Asparagus – Sautéing asparagus in a little chicken broth for about five minutes is your best bet for preserving its nutritional value. I don’t recommend using oil to sauté, as high temperatures damage many oils and create harmful free radicals. As with broccoli, serving asparagus al denté aids in optimal digestion and nutrient absorption. Steaming asparagus increases its water absorption, causing it to become soggy and lose much of its flavor and nutrition. If you like your asparagus roasted or grilled like me, I recommend sprinkling a bit of lemon juice and spices on it before cooking, and wait until serving to drizzle with oil.
Overcooking asparagus will cause it to lose as much as 50% of its nutrients. You lose only 5-10% of its vitamins and minerals when you sauté it.
Spinach – Since spinach is such a delicate vegetable, boiling it for just one minute is the best way to reduce its acids, maintain its flavor and bright color, and prevent the loss of nutrients. Make sure to discard the cooking water as it contains unwanted acids leached from the spinach. I don’t recommend steaming or sautéing spinach because it will retain its acids and taste slightly bitter. Of course, this vegetable is great in the raw form, so feel free to throw it in salads or protein shakes.

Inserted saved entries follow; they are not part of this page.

Lemma set_checked_ok s s' k v ttl now :
  Cache.set_checked s k v ttl now = (Ok tt, s') ->
  s' = Cache.set s k v ttl now.
Proof.
  destruct (set_checked_cases s k v ttl now) as [-> | ->]; congruence.
Qed.

Lemma set_checked_outcome s s0 k v ttl now :
  fst (Cache.set_checked s k v ttl now) = fst (Cache.set_checked s0 k v ttl now).
Proof.
  unfold Cache.set_checked. destruct ttl as [t|]; [|reflexivity].
  now destruct (timedelta_in_range t && datetime_in_range (now + timedelta t)).
Qed.

(** A TTL whose expiry instant is no [datetime] makes [set] raise. *)
Lemma set_checked_out_of_range s k v ttl now :
  datetime_in_range (now + timedelta ttl) = false ->
  Cache.set_checked s k v (Some ttl) now
  = (Raise (OverflowError "date value out of range"), s).
Proof.
  intros H. unfold Cache.set_checked. rewrite H.
  now rewrite andb_false_r.
Qed.

End CacheFacts.

(** C1. On an entry with an expiry instant [e], [get] at clock reading [now]
    takes its value-returning exit (the stored value, the store untouched)
    if and only if [now] is not strictly greater than [e]; the entry is
    still served at [now = e], and once [now > e] the answer is [None] and
    the entry is removed. *)
Theorem get_expiry_check (s : Cache.store) (k : string) (v : pyval) (e now : Z) :
  s !! k = Some (v, Some e) ->
  (Cache.get s k now = (v, s) <-> ~ (now > e)) /\
  (now > e -> Cache.get s k now = (PyNone, Cache.delete s k)) /\
  Cache.get s k e = (v, s).
Proof.
  intros H. split; [split|split].
  - intros Hget Hgt. rewrite (get_expired s k v e now H) in Hget by lia.
    injection Hget as _ Hs. eapply delete_changes; eauto.
  - intros Hle. apply (get_live s k v e now H). lia.
  - intros Hgt. apply (get_expired s k v e now H). lia.
  - apply (get_live s k v e e H). lia.
Qed.

Lemma get_expiry_check_witness :
  let s := Cache.set Cache.init "a" (PyInt 7) (Some 30) 0 in
  s !! "a" = Some (PyInt 7, Some 30000000) /\
  ((Cache.get s "a" 30000000 = (PyInt 7, s) <-> ~ (30000000 > 30000000)) /\
   (30000000 > 30000000 ->
    Cache.get s "a" 30000000 = (PyNone, Cache.delete s "a")) /\
   Cache.get s "a" 30000000 = (PyInt 7, s)).
Proof.
  intros s. split; [reflexivity|].
  apply (get_expiry_check s "a" (PyInt 7) 30000000 30000000).
  reflexivity.
Defined.

(** C2, as the code has it.  When [set] with [ttl <= 0] succeeds, the entry
    it writes has [expires_at <= now].  The next [get] answers [None] and
    removes the entry whenever its clock reading is strictly after
    [expires_at]: every reading from the instant of the [set] on when
    [ttl < 0], every strictly later reading when [ttl = 0].  At the very
    instant of a [set] with [ttl = 0] the entry is still served. *)
Theorem set_nonpositive_ttl (s s' : Cache.store) (k : string) (v : pyval)
    (ttl t_set : Z) :
  ttl <= 0 ->
  Cache.set_checked s k v (Some ttl) t_set = (Ok tt, s') ->
  let e := t_set + timedelta ttl in
  s' !! k = Some (v, Some e) /\
  e <= t_set /\
  (forall t, e < t ->
     Cache.get s' k t = (PyNone, Cache.delete s' k) /\
     Cache.delete s' k !! k = None) /\
  (forall t, t_set < t -> Cache.get s' k t = (PyNone, Cache.delete s' k)) /\
  (ttl < 0 ->
   forall t, t_set <= t -> Cache.get s' k t = (PyNone, Cache.delete s' k)) /\
  (ttl = 0 -> Cache.get s' k t_set = (v, s')).
Proof.
  intros Httl Hset e. apply set_checked_ok in Hset. subst s'.
  set (s' := Cache.set s k v (Some ttl) t_set).
  assert (Hlk : s' !! k = Some (v, Some e)) by apply set_lookup.
  assert (He : e <= t_set) by (unfold e, timedelta; lia).
  split; [exact Hlk|]. split; [exact He|]. split; [|split; [|split]].
  - intros t Ht. split; [|apply delete_lookup].
    now apply (get_expired s' k v e t).
  - intros t Ht. apply (get_expired s' k v e t Hlk). lia.
  - intros Hneg t Ht. apply (get_expired s' k v e t Hlk).
    unfold e, timedelta. lia.
  - intros H0. apply (get_live s' k v e t_set Hlk).
    unfold e, timedelta. lia.
Qed.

Spinach will remain fresh in the refrigerator up to five days. Wait to wash it until you're about to cook it as the moisture will encourage it to spoil.
When it comes to bringing out the nutrition in foods, how you prepare and cook them can make all the difference in the world. That’s why it’s so important that we study up not only the best cooking methods, but also on things like the best oils and cookware to use.
I challenge you to do some research on the foods you’re buying and serving to your family week after week. If you have a favorite vegetable that you’d like me to research for you, just leave a comment on this post, and I’ll get back to you with tips for preparing it in the healthiest way possible.
I wish you all a very merry Christmas season, and I’ll have lots of fun recipes coming your way in the next few weeks. In the meantime, eat your vegetables!